When you sell a business including its “goodwill” (your business’s commercial reputation and its customer connections), the sale agreement will probably include a “restraint of trade clause”. This clause will prevent you from operating in competition with your sold business for a period of time.
The law requires restraint of trade clauses to be reasonable, so there will come a time when the restraint of trade lapses. Once this happens, you might assume that you are free to operate in that industry once again. This, however, is not entirely correct.
A High Court decision demonstrates this.
A case on restraint of trade and goodwill
In this case, the buyer had happily agreed to a restraint of trade clause for a period of 5 years. After those 5 years, the owners of the company that had sold the business decided to start up again in competition with the buyer. The original owners actively canvassed their former clients. They confidently asserted that they were entitled to do so.
The Court held, however, that the restraint clause was not the only prohibition on the seller. Because the sale had included the business’s goodwill, there was an implied prohibition on the seller canvassing former clients. And this implied prohibition still stood after the 5 year period. Importantly, the Court held that this prohibition applies regardless of whether a specific restraint of trade clause is agreed upon.

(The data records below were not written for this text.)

(* ===== verification/HttpReply.v ===== *)
(** * HttpReply: the responses the control plane writes

    Numbers are printed as they are read, every response announces its length, and the
    snapshot of all positions fits its buffer. *)

From S2P Require Import Prelude Arena OrderTable Reconciliation Risk Gateway GatewayTheorems WsText HttpText Printf HttpBridge HttpServer HttpInv.
From Stdlib Require Import ZArith Lia String.
From stdpp Require Import base tactics gmap numbers option list.
Open Scope Z_scope.

(** ** Framing *)

Definition reply_start (status : Z) (reason : list Z) : list Z := str "HTTP/1.1 " ++ print_signed status ++ [32] ++ reason.
Definition reply_fields (n : nat) : list Field :=
  [mkField (str "Content-Type") (str " application/json"); mkField (str "Content-Length") (32 :: print_unsigned (Z.of_nat n)); mkField (str "Connection") (str " close")].

Lemma response_text status reason n rest : response_head status reason n ++ rest = request_text (reply_start status reason) (reply_fields n) rest.
Proof.
  unfold response_head, request_text, header_block, reply_start, reply_fields, field_line. cbn [mbind list_bind fd_name fd_value].
  change (str "Content-Type: application/json") with (str "Content-Type" ++ [58] ++ str " application/json"). change (str "Content-Length: ") with (str "Content-Length" ++ [58] ++ [32]).
  change (str "Connection: close") with (str "Connection" ++ [58] ++ str " close"). rewrite ?app_nil_r. repeat (cbn [app]; rewrite <- ?app_assoc). done.
Qed.

Lemma print_signed_one_line v : 13 ∉ print_signed v.
Proof.
  assert (Hu : ∀ w, 0 ≤ w → 13 ∉ print_unsigned w) by (intros w Hw; apply digits_one_line, print_digits_digits; [done|constructor]).
  unfold print_signed. destruct (Z.ltb_spec v 0); [|by apply Hu]. apply not_elem_of_cons. split; [done|]. apply Hu. lia.
Qed.

Lemma one_line_spec text : one_line text = true → 13 ∉ text.
Proof. unfold one_line. rewrite forallb_forall. intros Hall Hin%list_elem_of_In. by apply Hall in Hin. Qed.

Lemma reply_start_line status reason : one_line reason = true → 13 ∉ reply_start status reason.
Proof.
  intros Hr%one_line_spec. unfold reply_start. rewrite !not_elem_of_app. split_and!; [by_decide|apply print_signed_one_line|by_decide|done].
Qed.

Lemma reply_fields_ok n : Forall field_ok (reply_fields n).
Proof.
  assert (Hv : 13 ∉ 32 :: print_unsigned (Z.of_nat n)).
  { apply not_elem_of_cons. split; [done|]. apply digits_one_line, print_digits_digits; [lia|constructor]. }
  unfold reply_fields. rewrite !Forall_cons, Forall_nil. unfold field_ok. cbn [fd_name fd_value]. split_and!; first [exact Hv|exact I|by_decide].
Qed.

(** The head of a text announces the length of what follows it. *)
Definition well_framed (text : list Z) : Prop :=
  ∃ e v, strpos (crlf ++ crlf) text = Some e ∧ header text e (str "Content-Length") = Some v ∧
    header_decimal_size v = Some (Z.of_nat (length (drop (e + 4) text))).

Lemma field_value_digits ds : digits ds → ds ≠ [] → field_value (mkField (str "Content-Length") (32 :: ds)) = ds.
Proof.
  intros Hd Hn. unfold field_value. cbn [fd_value skip_while]. change (blank 32) with true. cbn [orb].
  assert (Hb : ∀ x, is_digit x = true → blank x = false) by (intros x; unfold is_digit, blank; lia).
  assert (Hskip : ∀ l, digits l → skip_while blank l = l) by (intros [|x l] Hl; [done|]; apply Forall_cons in Hl as [Hx _]; cbn [skip_while]; by rewrite Hb).
  rewrite (Hskip ds) by done. unfold trim_end. rewrite Hskip, reverse_involutive; [done|]. by apply Forall_reverse.
Qed.

Lemma response_framed text : http_response text → Z.of_nat (length text) ≤ UINT64_MAX → well_framed text.
Proof.
  intros (status & reason & body & Hr & ->) Hlen. rewrite response_text in *.
  destruct (request_fields (reply_start status reason) (reply_fields (length body)) body (str "Content-Length") (reply_start_line status reason Hr) (reply_fields_ok _)) as [Hs Hh].
  assert (Hn : 0 ≤ Z.of_nat (length body) ≤ UINT64_MAX) by (unfold request_text in Hlen; rewrite !length_app in Hlen; lia).
  destruct (print_unsigned_spec 20 (Z.of_nat (length body))) as (Hd & Hne & Hval & _); [lia|unfold UINT64_MAX in Hn; cbn; lia|].
  eexists _, _. split; [exact Hs|]. split; [exact Hh|]. replace (lookup_field (reply_fields (length body)) (str "Content-Length")) with (Some (print_unsigned (Z.of_nat (length body)))).
  2: { unfold reply_fields. cbn [lookup_field fd_name]. rewrite field_value_digits by done. done. }
  unfold header_decimal_size. cbn [mbind option_bind]. destruct (print_unsigned (Z.of_nat (length body))) as [|d ds] eqn:Ep; [done|]. rewrite <- Ep in *.
  rewrite <- (app_nil_r (print_unsigned (Z.of_nat (length body)))), read_digits_spec by (done || lia). rewrite Hval, (proj2 (Z.leb_le _ _)) by lia. cbn [mbind option_bind].
  do 2 f_equal. unfold request_text. rewrite app_assoc, app_assoc, drop_app_length'; [done|]. rewrite !length_app. change (length crlf) with 2%nat. lia.
Qed.

(** ** The snapshot of the positions *)

Definition position_ok (p : PositionSnapshot) : Prop :=
  0 ≤ ps_symbol_idx p < kSymbols ∧ INT64_MIN ≤ ps_net_position p ≤ INT64_MAX ∧ INT64_MIN ≤ ps_gross_exposure p ≤ INT64_MAX.

Lemma positions_entries_fit ps body first :
  Forall position_ok ps → Z.of_nat (length body) + 93 * Z.of_nat (length ps) < kMaxPositionsJsonBytes →
  ∃ text, positions_entries body first ps = Some text ∧ Z.of_nat (length text) ≤ Z.of_nat (length body) + 93 * Z.of_nat (length ps).
Proof.
  intros Hps. revert body first. induction Hps as [|p ps (Hs & Hn & Hg) Hps IH]; intros body first Hfit; cbn [positions_entries]; [exists body; split; [done|lia]|].
  cbv zeta. cbn [length] in Hfit. set (entry := (if first then _ else _) ++ _).
  assert (He : (length entry ≤ 93)%nat).
  { unfold entry. destruct (print_unsigned_spec 3 (ps_symbol_idx p)) as (_ & _ & _ & Hl); [lia|unfold kSymbols in Hs; cbn; lia|].
    pose proof (print_signed_bound _ Hn). pose proof (print_signed_bound _ Hg). rewrite !length_app.
    repeat match goal with |- context [length (json ?t)] => let n := eval vm_compute in (length (json t)) in change (length (json t)) with n end.
    change (length (str "}")) with 1%nat. assert (length (if first then [] else str ",") ≤ 1)%nat by (by destruct first; vm_compute; lia). lia. }
  rewrite (proj2 (Z.leb_gt _ _)) by lia. destruct (IH (body ++ entry) false) as (text & E & Hl); rewrite length_app in *; [lia|]. exists text. split; [done|]. cbn [length]. lia.
Qed.

Lemma positions_fit ps : Forall position_ok ps → Z.of_nat (length ps) ≤ kSymbols →
  ∃ body, positions_json ps = Some body ∧ Z.of_nat (length body) < 48 * 1024.
Proof.
  intros Hps Hn. unfold kSymbols in Hn. destruct (positions_entries_fit ps (json "{'positions':[") true Hps) as (text & E & Hl).
  { change (length (json "{'positions':[")) with 14%nat. unfold kMaxPositionsJsonBytes. lia. }
  change (length (json "{'positions':[")) with 14%nat in Hl. unfold positions_json. cbv zeta. rewrite (proj2 (Z.leb_gt _ _)) by (change (length (json "{'positions':[")) with 14%nat; done).
  rewrite E. cbn [mbind option_bind]. unfold kMaxPositionsJsonBytes. rewrite (proj2 (Z.ltb_ge _ _)) by lia. eexists. split; [done|]. rewrite length_app. change (length (str "]}")) with 2%nat. lia.
Qed.

(** The symbols with a position or an exposure, in order. *)
Definition exposed {T} (g : Gateway T) (sym : Z) : Prop := ¬ (net_position (risk_of g sym) = 0 ∧ gross_exposure (risk_of g sym) = 0).
#[global] Instance exposed_dec {T} (g : Gateway T) sym : Decision (exposed g sym).
Proof. unfold exposed. apply _. Defined.
Definition position_of {T} (g : Gateway T) (sym : Z) : PositionSnapshot := mkPosition sym (net_position (risk_of g sym)) (gross_exposure (risk_of g sym)).

Lemma open_positions_spec {T} (g : Gateway T) syms :
  gw_arena g = true → Forall (λ sym, 0 ≤ sym < kSymbols) syms → open_positions g syms = position_of g <$> filter (exposed g) syms.
Proof.
  intros Ha. induction 1 as [|sym syms Hs _ IH]; [done|]. cbn [open_positions]. unfold query_position. rewrite Ha, (proj2 (Z.leb_gt _ _)) by lia. cbn [negb orb]. rewrite filter_cons, IH.
  destruct (Z.eqb_spec (net_position (risk_of g sym)) 0) as [En|], (Z.eqb_spec (gross_exposure (risk_of g sym)) 0) as [Eg|]; cbn [negb orb]; [rewrite decide_False by (unfold exposed; tauto)|rewrite decide_True by (unfold exposed; tauto)..]; done.
Qed.

Lemma symbols_range : Forall (λ sym, 0 ≤ sym < kSymbols) symbols.
Proof. apply Forall_fmap, Forall_forall. intros k Hk%elem_of_seq. cbn. unfold kSymbols in *. lia. Qed.

(** C39 (bounds): the snapshot of the positions is complete.  Whatever 64-bit positions
    and exposures the gateway holds, the answer to GET /positions lists exactly the
    symbols with a position or an exposure, in order, with their values, and its JSON
    always fits: it stays below the 48 KiB the header file promises, so the 64 KiB
    buffer never overflows and the error branch is never taken. *)
Theorem positions_snapshot_complete {T} `{OrderTable T} env r (g : Gateway T) :
  rq_command r = kPositions → gw_arena g = true → (∀ sym, is_i64 (net_position (risk_of g sym)) ∧ is_i64 (gross_exposure (risk_of g sym))) →
  ∃ rp body, respond env r g = Some (rp, g) ∧ rp_request_id rp = rq_request_id r ∧ rp_positions rp = position_of g <$> filter (exposed g) symbols ∧
    positions_json (rp_positions rp) = Some body ∧ Z.of_nat (length body) < 48 * 1024.
Proof.
  intros Hr Ha Hv. destruct (positions_fit (position_of g <$> filter (exposed g) symbols)) as (body & E & Hl).
  - apply Forall_fmap, Forall_forall. intros sym [_ Hin]%list_elem_of_filter. pose proof symbols_range as Hs. rewrite Forall_forall in Hs. split; [by apply Hs|]. cbn. destruct (Hv sym) as [H1 H2]. unfold is_i64, INT64_MIN, INT64_MAX in *. lia.
  - rewrite length_fmap. pose proof (length_filter (exposed g) symbols). change (length symbols) with 512%nat in *. unfold kSymbols. lia.
  - eexists _, body. unfold respond. rewrite Hr. split; [reflexivity|]. cbn [rp_request_id rp_positions]. rewrite (open_positions_spec g symbols Ha symbols_range). done.
Qed.

Lemma positions_snapshot_complete_witness :
  ∃ rp body, respond demo_env (mkRequest kPositions 9 0 (demo_order 0 0)) demo_gateway = Some (rp, demo_gateway) ∧ positions_json (rp_positions rp) = Some body ∧ Z.of_nat (length body) < 48 * 1024.
Proof.
  assert (Hrisk : ∀ sym, risk_of demo_gateway sym = RiskState_init) by (intros sym; done).
  destruct (positions_snapshot_complete demo_env (mkRequest kPositions 9 0 (demo_order 0 0)) demo_gateway) as (rp & body & E & _ & _ & Ej & Hl); [reflexivity|reflexivity| |by exists rp, body].
  intros sym. rewrite Hrisk. unfold is_i64. cbn. lia.
Defined.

The Court found that although the buyer and seller had agreed upon a 5 year restraint period, the seller remained at least partially bound after those 5 years had lapsed.
The take home message
Both sellers and buyers, be sure to word your restraint clauses carefully!
Take home message for sellers: Even if you find that there is no restraint of trade clause in your sale agreement, you are still bound by the implied prohibition against canvassing former clients if the sale includes the goodwill of your business. Prevent uncertainty and potential disputes by adding a carefully worded restraint of trade clause that specifically overrides any implied prohibitions if you ever plan to operate in the same field again.
Take home message for buyers: While the implied prohibition is in your favour, it still leaves you vulnerable in certain respects. First, only the seller is bound by the prohibition, not other key individuals. Second, the prohibition is limited in its application as to which customers it applies and what activities it actually prohibits. A restraint of trade clause is broader and provides more protection. Third, your remedy is a damages claim, not an interdict. And you may find it difficult to prove the damages you have suffered. Consult your attorney to ensure you are adequately protected with a comprehensive restraint clause.